Tau is traditionally defined as a microtubule binding protein; however, in human diseases Tau can dissociate from axonal microtubules and mislocalize to other neuronal compartments including the soma, dendrites, and synapses, where interactions with non-microtubule proteins and structures drive neuronal dysfunction (Iqbal et al., 2016; Wang and Mandelkow, 2016; Zhou et al., 2017; McInnes et al., 2018). Although Tau aggregates in the form of neurofibrillary tangles are commonly found in post-mortem diseased brain tissue, studies suggest that soluble Tau, not aggregated Tau, is largely responsible for neuronal dysfunction (Crimins et al., 2012; Polydoro et al., 2014; Koss et al., 2016). As such, investigating the soluble functions of Tau in disease, such as identifying protein-protein interaction partners, is therefore of critical importance to target Tau dysfunction.
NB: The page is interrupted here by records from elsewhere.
(** C9, as stated, fails on the chain path of batch mode: with
    [HOME=/root], the line [!mt upper reverse EMOH$] hands [upper] the
    mapping with the value [$HOME], which variable expansion would turn
    into [/root]. *)
Lemma batch_chain_enqueues_unexpanded :
  let w' := snd (handle_input example_registry "!mt upper reverse EMOH$" example_world) in
  str_in "EMOH$" COMMAND_NAMES = false /\
  enqueued (out w') = [("upper", [("str", "$HOME")])] /\
  environ w' = [("HOME", "/root")] /\
  _expand_env_in_args (environ w') [("str", "$HOME")] = [("str", "/root")] /\
  _expand_env_in_args (environ w') [("str", "$HOME")] <> [("str", "$HOME")].
Proof.
  vm_compute. repeat split; discriminate.
Qed.

(** ** The first token of a line *)

Lemma append_assoc (a b c : string) : (a ++ b) ++ c = a ++ (b ++ c).
Proof.
  induction a as [|x a IH]; simpl; [reflexivity | now rewrite IH].
Qed.

Lemma append_empty_r (a : string) : a ++ EmptyString = a.
Proof.
  induction a as [|x a IH]; simpl; [reflexivity | now rewrite IH].
Qed.

Lemma rev_onto_app (s acc : string) :
  PyStr.rev_onto s acc = PyStr.reversed s ++ acc.
Proof.
  unfold PyStr.reversed. revert acc.
  induction s as [|c s IH]; intros acc; simpl.
  - reflexivity.
  - rewrite IH, (IH (String c EmptyString)).
    rewrite append_assoc. reflexivity.
Qed.

Lemma reversed_cons (c : ascii) (s : string) :
  PyStr.reversed (String c s) = PyStr.reversed s ++ String c EmptyString.
Proof.
  unfold PyStr.reversed at 1. simpl. apply rev_onto_app.
Qed.

(** Once a token has been started, the first token the lexer gives begins
    with what has been read of it. *)
Lemma lex_first_token_prefix (s : string) :
  forall st esc tok quoted t l,
    st <> Shlex.InSpace -> tok <> EmptyString ->
    Shlex.lex st esc tok quoted s = Shlex.Tokens (t :: l) ->
    exists u, t = PyStr.reversed tok ++ u.
Proof.
  induction s as [|c s IH]; intros st esc tok quoted t l Hst Htok H.
  - destruct st; simpl in H; try discriminate.
    unfold Shlex.emit in H. destruct tok; [contradiction|].
    simpl in H. injection H as <- _. exists EmptyString.
    now rewrite append_empty_r.
  - assert (Hgrow : forall st' esc' q' (x : ascii),
              st' <> Shlex.InSpace ->
              Shlex.lex st' esc' (String x tok) q' s = Shlex.Tokens (t :: l) ->
              exists u, t = PyStr.reversed tok ++ u).
    { intros st' esc' q' x Hst' H'.
      apply IH in H'; [|exact Hst'|discriminate].
      destruct H' as [u ->]. rewrite reversed_cons, append_assoc.
      eexists. reflexivity. }
    assert (Hkeep : forall st' esc' q',
              st' <> Shlex.InSpace ->
              Shlex.lex st' esc' tok q' s = Shlex.Tokens (t :: l) ->
              exists u, t = PyStr.reversed tok ++ u).
    { intros st' esc' q' Hst' H'. now apply IH in H'. }
    destruct st as [| |q|]; [contradiction| | |]; simpl in H.
    + destruct (Shlex.is_whitespace c).
      * destruct tok as [|x tok']; [contradiction|].
        cbn [PyStr.is_empty negb orb] in H.
        destruct (Shlex.lex Shlex.InSpace Shlex.EscWord EmptyString false s); simpl in H;
          [|discriminate].
        injection H as <- _. exists EmptyString.
        now rewrite append_empty_r.
      * destruct (Shlex.is_quote c); [eapply Hkeep; [|exact H]; discriminate|].
        destruct (Shlex.is_escape c); [eapply Hkeep; [|exact H]; discriminate|].
        eapply Hgrow; [|exact H]; discriminate.
    + destruct (Ascii.eqb c q); [eapply Hkeep; [|exact H]; discriminate|].
      destruct (Shlex.is_escape c && Shlex.is_escapedquote q);
        [eapply Hkeep; [|exact H]; discriminate|].
      eapply Hgrow; [|exact H]; discriminate.
    + destruct esc as [|q].
      * eapply Hgrow; [|exact H]; discriminate.
      * destruct (negb (Shlex.is_escape c) && negb (Ascii.eqb c q)).
        -- apply IH in H; [|discriminate|discriminate].
           destruct H as [u ->]. rewrite !reversed_cons, !append_assoc.
           eexists. reflexivity.
        -- eapply Hgrow; [|exact H]; discriminate.
Qed.
(** The file system and the font loader, as [fonts.py] sees them. *)
Record font_env (T : Type) : Type := {
  os_path_isfile : string -> bool;
  os_path_isdir : string -> bool;
  os_path_basename : string -> string;
  os_path_join : string -> string -> string;
  (** [os.walk(base)]: each directory with its files, in walk order *)
  os_walk : string -> list (string * list string);
  (** [os.path.join(project_root, "fonts")] *)
  local_fonts_dir : string;
  (** [os.environ.get("WINDIR", "C:\Windows")] *)
  windows_dir : string;
  (** what [_load_fonts_config()] returns: the value read from
      [fonts_config.json] when it is truthy, [{}] when it is falsy or the
      file is absent or unreadable; read once and kept *)
  fonts_config : json T;
  (** [ImageFont.truetype(path, size)]: [Some exc] when it raises *)
  truetype : string -> Z -> option string
}.

Arguments os_path_isfile {T} _ _.
Arguments os_path_isdir {T} _ _.
Arguments os_path_basename {T} _ _.
Arguments os_path_join {T} _ _ _.
Arguments os_walk {T} _ _.
Arguments local_fonts_dir {T} _.
Arguments windows_dir {T} _.
Arguments fonts_config {T} _.
Arguments truetype {T} _ _ _.

Definition PREFERRED_FONTS_URDU : list string :=
  [ "Arial";
    "Noto Nastaliq Urdu";
    "Jameel Noori Nastaleeq";
    "Jameel Noori Nastaleeq Kasheeda";
    "Nafees Web Naskh";
    "Nafees Nastaleeq" ].

Definition PREFERRED_FONTS_EN : list string :=
  [ "Segoe UI"; "Arial"; "Roboto" ].

(** [d[k] = v] on a dict kept as its items: an existing key keeps its
    position and takes the new value, a new key goes last. *)
Fixpoint dict_set {A} (k : string) (v : A) (items : list (string * A))
  : list (string * A) :=
  match items with
  | [] => [(k, v)]
  | (k', v') :: rest =>
      if String.eqb k k' then (k', v) :: rest
      else (k', v') :: dict_set k v rest
  end.

Section Fonts.
Context {T : Type} (env : font_env T).

Definition _candidate_font_paths : list string :=
  let search_dirs :=
    ((if os_path_isdir env (local_fonts_dir env)
      then [local_fonts_dir env] else [])
     ++ [os_path_join env (windows_dir env) "Fonts"])%list in
  flat_map
    (fun base =>
       if os_path_isdir env base then
         flat_map
           (fun entry =>
              let '(root, files) := entry in
              map (os_path_join env root)
                  (filter (fun f => (endswith ".ttf" (lower f)
                                     || endswith ".otf" (lower f))%bool)
                          files))
           (os_walk env base)
       else [])
    search_dirs.

Definition _find_font_by_preferred_names (preferred : list string)
  : option string :=
  let candidates := _candidate_font_paths in
  let lower_map :=
    fold_left
      (fun m p => dict_set (lower (os_path_basename env p)) p m)
      candidates [] in
  let fix by_name (names : list string) : option string :=
    match names with
    | [] => None
    | name :: names' =>
        let name_lower := lower name in
        match find (fun kv => contains name_lower (fst kv)) lower_map with
        | Some (_, full) => Some full
        | None => by_name names'
        end
    end in
  by_name preferred.

(** [cfg.get(key)], which needs a dict, and
    [isinstance(cfg_path, str) and os.path.isfile(cfg_path)] *)
Definition configured_font (key : string) : outcome (option string) :=
  match fonts_config env with
  | JDict items =>
      Returned
        match assoc key items with
        | Some (JStr cfg_path) =>
            if os_path_isfile env cfg_path then Some cfg_path else None
        | _ => None
        end
  | cfg => Raised (no_attribute_get cfg)
  end.

Definition first_tagged (tags : list string) (candidates : list string)
  : option string :=
  find (fun p =>
          let base := lower (os_path_basename env p) in
          existsb (fun tag => contains tag base) tags)
       candidates.

Definition get_urdu_font_path (override_path : option string)
  : outcome (option string) :=
  if str_truthy override_path then Returned override_path
  else
    match configured_font "urdu_font_path" with
    | Raised e => Raised e
    | Returned (Some cfg_path) => Returned (Some cfg_path)
    | Returned None =>
        let path := _find_font_by_preferred_names PREFERRED_FONTS_URDU in
        if str_truthy path then Returned path
        else
          let candidates := _candidate_font_paths in
          match first_tagged ["arab"; "urdu"; "naskh"; "nastaliq"]
                             candidates with
          | Some p => Returned (Some p)
          | None => Returned (first_tagged ["arial"] candidates)
          end
    end.

Definition get_english_font_path (override_path : option string)
  : outcome (option string) :=
  if str_truthy override_path then Returned override_path
  else
    match configured_font "english_font_path" with
    | Raised e => Raised e
    | Returned (Some cfg_path) => Returned (Some cfg_path)
    | Returned None =>
        let path := _find_font_by_preferred_names PREFERRED_FONTS_EN in
        if str_truthy path then Returned path
        else Returned (first_tagged ["arial"] _candidate_font_paths)
    end.

Definition load_font (path : option string) (size : Z) : outcome font :=
  let missing :=
    Raised (RuntimeError
              ("Font path is missing or does not exist: "
               ++ repr_path path)) in
  match path with
  | Some p =>
      if (str_truthy path && os_path_isfile env p)%bool then
        match truetype env p size with
        | None => Returned {| font_path := p; font_size := size |}
        | Some exc =>
            Raised (RuntimeError
                      ("Failed to load font at " ++ p ++ ": " ++ exc))
        end
      else missing
  | None => missing
  end.
End Fonts.

(** ** Text layout *)

(** Modelled from the spec: [app/urdu_text.py] is not among the sources;
    lines break on whitespace runs, so the tokens are what [str.split()]
    gives on ASCII whitespace. *)
Definition is_space (c : ascii) : bool :=
  let n := nat_of_ascii c in
  (Nat.eqb n 32 || (Nat.leb 9 n && Nat.leb n 13))%bool.

Fixpoint split_from (current : string) (s : string) : list string :=
  match s with
  | EmptyString => if String.eqb current "" then [] else [current]
  | String c s' =>
      if is_space c then
        if String.eqb current "" then split_from "" s'
        else current :: split_from "" s'
      else split_from (current ++ String c "") s'
  end.

Definition split : string -> list string := split_from "".

Section TextLayout.
(** The measured pixel width of a line in the font at hand, and the width
    budget. *)
Variable width : string -> Z.
Variable max_width : Z.

(** Modelled from the spec: [app/urdu_text.py], which defines
    [wrap_text_ltr] and [wrap_text_rtl], is not among the sources.  The
    spec's greedy wrap: tokens are accumulated onto the current line while
    its measured width stays within [max_width]; when adding the next token
    would exceed it, a new line starts with that token. *)
Fixpoint wrap_onto (current : string) (tokens : list string) : list string :=
  match tokens with
  | [] => [current]
  | token :: rest =>
      let candidate := current ++ " " ++ token in
      if (width candidate <=? max_width)%Z then wrap_onto candidate rest
      else current :: wrap_onto token rest
  end.

(** Modelled from the spec: empty input yields an empty line sequence. *)
Definition wrap_tokens (tokens : list string) : list string :=
  match tokens with
  | [] => []
  | token :: rest => wrap_onto token rest
  end.

(** Modelled from the spec: both directions break on whitespace runs, in
    logical order; the direction matters to shaping only. *)
Definition wrap_text_ltr (text : string) : list string :=
  wrap_tokens (split text).

Definition wrap_text_rtl (text : string) : list string :=
  wrap_tokens (split text).
End TextLayout.

(** [" ".join(tokens)] *)
Fixpoint join_spaces (tokens : list string) : string :=
  match tokens with
  | [] => ""
  | [t] => t
  | t :: rest => t ++ " " ++ join_spaces rest
  end.

(** ** Video composer ([app/video_composer.py]) *)

Definition VIDEO_WIDTH : Z := 1080.
Definition VIDEO_HEIGHT : Z := 1920.
Definition FPS : Z := 24.
(** [DEFAULT_CAPTION_STYLE.en_font_size], [.ur_font_size], and the
    supersampling factor of [render_caption_frame] *)
Definition en_font_size : Z := 54.
Definition ur_font_size : Z := 64.
Definition scale : Z := 2.

Inductive language : Type := English | Urdu.

Section Composer.
Context {T : Type} `{PyFloat T}.

Record TTSAudio : Type := {
  path : string;
  duration : T
}.

(** A rendered caption frame, by what determines its pixels: the
    background, the entry of the script and the two fonts.  Layout and
    drawing are functions of these. *)
Record frame : Type := {
  frame_background : string;
  frame_pair : json T;
  frame_en_font : font;
  frame_ur_font : font
}.

(** [AudioFileClip(path).set_start(start).volumex(volume)] *)
Record audio_track : Type := {
  track_path : string;
  track_duration : T;
  track_start : T;
  track_volume : Q
}.

(** One segment's clip: the still frame with its duration, the tracks of
    its sound (none for a clip without sound), and the fades applied to
    sound and picture. *)
Record clip : Type := {
  clip_frame : frame;
  clip_duration : T;
  clip_audio : list audio_track;
  clip_audio_fade : Q * Q;
  clip_fade : Q * Q
}.

(** The background music as it is mixed in. *)
Record music : Type := {
  music_path : string;
  (** length of the file as decoded *)
  music_material : T;
  (** length of the track after [subclip] *)
  music_duration : T;
  music_volume : T
}.

Inductive soundtrack : Type :=
| Silent
| Speech
| SpeechAndMusic (bgm : music)
| MusicOnly (bgm : music).

(** The composite [concatenate_videoclips] builds: every clip with its
    start time, and the total duration. *)
Record timeline : Type := {
  tl_clips : list (T * clip);
  tl_duration : T;
  tl_fps : option Z;
  tl_size : option (Z * Z);
  tl_audio : soundtrack
}.

Inductive sink_result : Type :=
| Written
(** the encoder raised; [partial] tells whether it had already created
    the file it was writing *)
| Failed (e : exn) (partial : bool).

(** The collaborators of [build_video]. *)
Record world : Type := {
  (** [open(path)] and [json.load] *)
  json_load : string -> outcome (json T);
  (** [float(s)] on a string *)
  float_of_str : string -> option T;
  ensure_temp_dirs : option exn;
  prepare_background_image : string -> outcome string;
  (** the solid fill saved to a temporary image *)
  fallback_background : outcome string;
  generate_english_tts : json T -> outcome TTSAudio;
  generate_urdu_tts : json T -> outcome TTSAudio;
  (** [Image.open(background_path)] in [render_caption_frame] *)
  image_open : string -> option exn;
  fonts : font_env T;
  (** [AudioFileClip(path)], by the duration of the clip *)
  AudioFileClip : string -> outcome T;
  (** [final.write_videofile(output_path, ...)] *)
  write_videofile : timeline -> sink_result
}.

(** What a run does to the outside, in order: the temporary directories
    are made; the background is prepared from [source], or filled; the
    [log] callback is called; speech synthesis is asked for a text; a frame
    is rendered; the encoder creates the file at a path; the encoder
    completes it. *)
Inductive event : Type :=
| TempDirs
| Background (source : option string)
| Log (msg : string)
| Tts (lang : language) (text : json T)
| Render (f : frame)
| WriteOpen (output_path : string)
| WriteDone (output_path : string) (final : timeline).

(** A computation appends to the trace of events and returns or raises;
    what happened before an exception stays. *)
Definition M (A : Type) : Type := list event -> list event * outcome A.

Definition ret {A} (a : A) : M A := fun tr => (tr, Returned a).

Definition raise {A} (e : exn) : M A := fun tr => (tr, Raised e).

Definition bind {A B} (c : M A) (k : A -> M B) : M B :=
  fun tr =>
    match c tr with
    | (tr', Returned a) => k a tr'
    | (tr', Raised e) => (tr', Raised e)
    end.

Definition emit (ev : event) : M unit :=
  fun tr => ((tr ++ [ev])%list, Returned tt).

(** The answer of a collaborator. *)
Definition call {A} (o : outcome A) : M A := fun tr => (tr, o).

(** A collaborator that returns nothing. *)
Definition check (o : option exn) : M unit :=
  match o with
  | None => ret tt
  | Some e => raise e
  end.

(** [try: c except Exception as e: h(e)] *)
Definition try_except {A} (c : M A) (h : exn -> M A) : M A :=
  fun tr =>
    match c tr with
    | (tr', Returned a) => (tr', Returned a)
    | (tr', Raised e) => h e tr'
    end.
End Composer.

Arguments TTSAudio T : clear implicits.
Arguments frame T : clear implicits.
Arguments audio_track T : clear implicits.
Arguments clip T : clear implicits.
Arguments music T : clear implicits.
Arguments soundtrack T : clear implicits.
Arguments timeline T : clear implicits.
Arguments world T : clear implicits.
Arguments event T : clear implicits.
Arguments M T A : clear implicits.

Declare Scope py_scope.
Delimit Scope py_scope with py.
Notation "x <- c ;; k" := (bind c (fun x => k))
  (at level 61, c at next level, right associativity) : py_scope.
Notation "c ;;; k" := (bind c (fun _ => k))
  (at level 61, right associativity) : py_scope.

Local Open Scope py_scope.

Section BuildVideo.
Context {T : Type} `{PyFloat T} (w : world T).

(** [bool(v)] *)
Definition py_truthy (v : json T) : bool :=
  match v with
  | JNull => false
  | JBool b => b
  | JInt n => negb (n =? 0)%Z
  | JFloat x => ftruthy x
  | JStr s => negb (String.eqb s "")
  | JList l => match l with [] => false | _ => true end
  | JDict items => match items with [] => false | _ => true end
  end.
Purifying soluble Tau protein has been challenging since many ectopically expressed recombinant proteins aggregate into insoluble inclusion bodies in bacteria. Tau furthermore contains aggregation-prone motifs, making purifying recombinant Tau even more difficult. We have therefore developed a protocol that overcomes these obstacles by optimizing two key aspects of this process: first, we express Tau as a fusion protein with an N-terminal Glutathione S-transferase (GST) tag to enhance solubility of the protein, and utilize a mild induction paradigm to minimize the formation of insoluble Tau aggregates. We chose GST over other fusion proteins because it is relatively small, robustly enhances protein solubility and stability, can be easily cleaved, and is relatively inexpensive to purify. Second, our purification protocol utilizes dual affinity tag purification of both an N-terminal GST tag and a C-terminal 8xHis tag (Figure 1); because this purification protocol requires both N- and C-terminal tags to be available to bind affinity resin, the protocol therefore specifically enriches for soluble, non-aggregated protein (in the event of aggregation, at least one of these epitopes is hidden within the aggregate). Following the first purification step against the N-terminal GST tag, the GST fusion protein is cleaved using PreScission protease, resulting in a final product of purified Tau protein that contains only an additional eight histidine residues (8xHis tag) at its C-terminal domain that can also be used for downstream applications including pull-down experiments or detection using anti-His antibodies. This method is versatile and can be easily modified to purify different isoforms of Tau, Tau carrying point mutations, or Tau truncations by altering the pGEX_GST-Tau0N4R-8xHis plasmid using site-directed mutagenesis or traditional cloning methods. We have successfully utilized this protocol to produce various isoforms of Tau, including with point mutations or domain truncations, for use in in vitro binding assays with synaptic vesicles (Zhou et al., 2017) and as bait in protein-protein interaction studies (McInnes et al., 2018).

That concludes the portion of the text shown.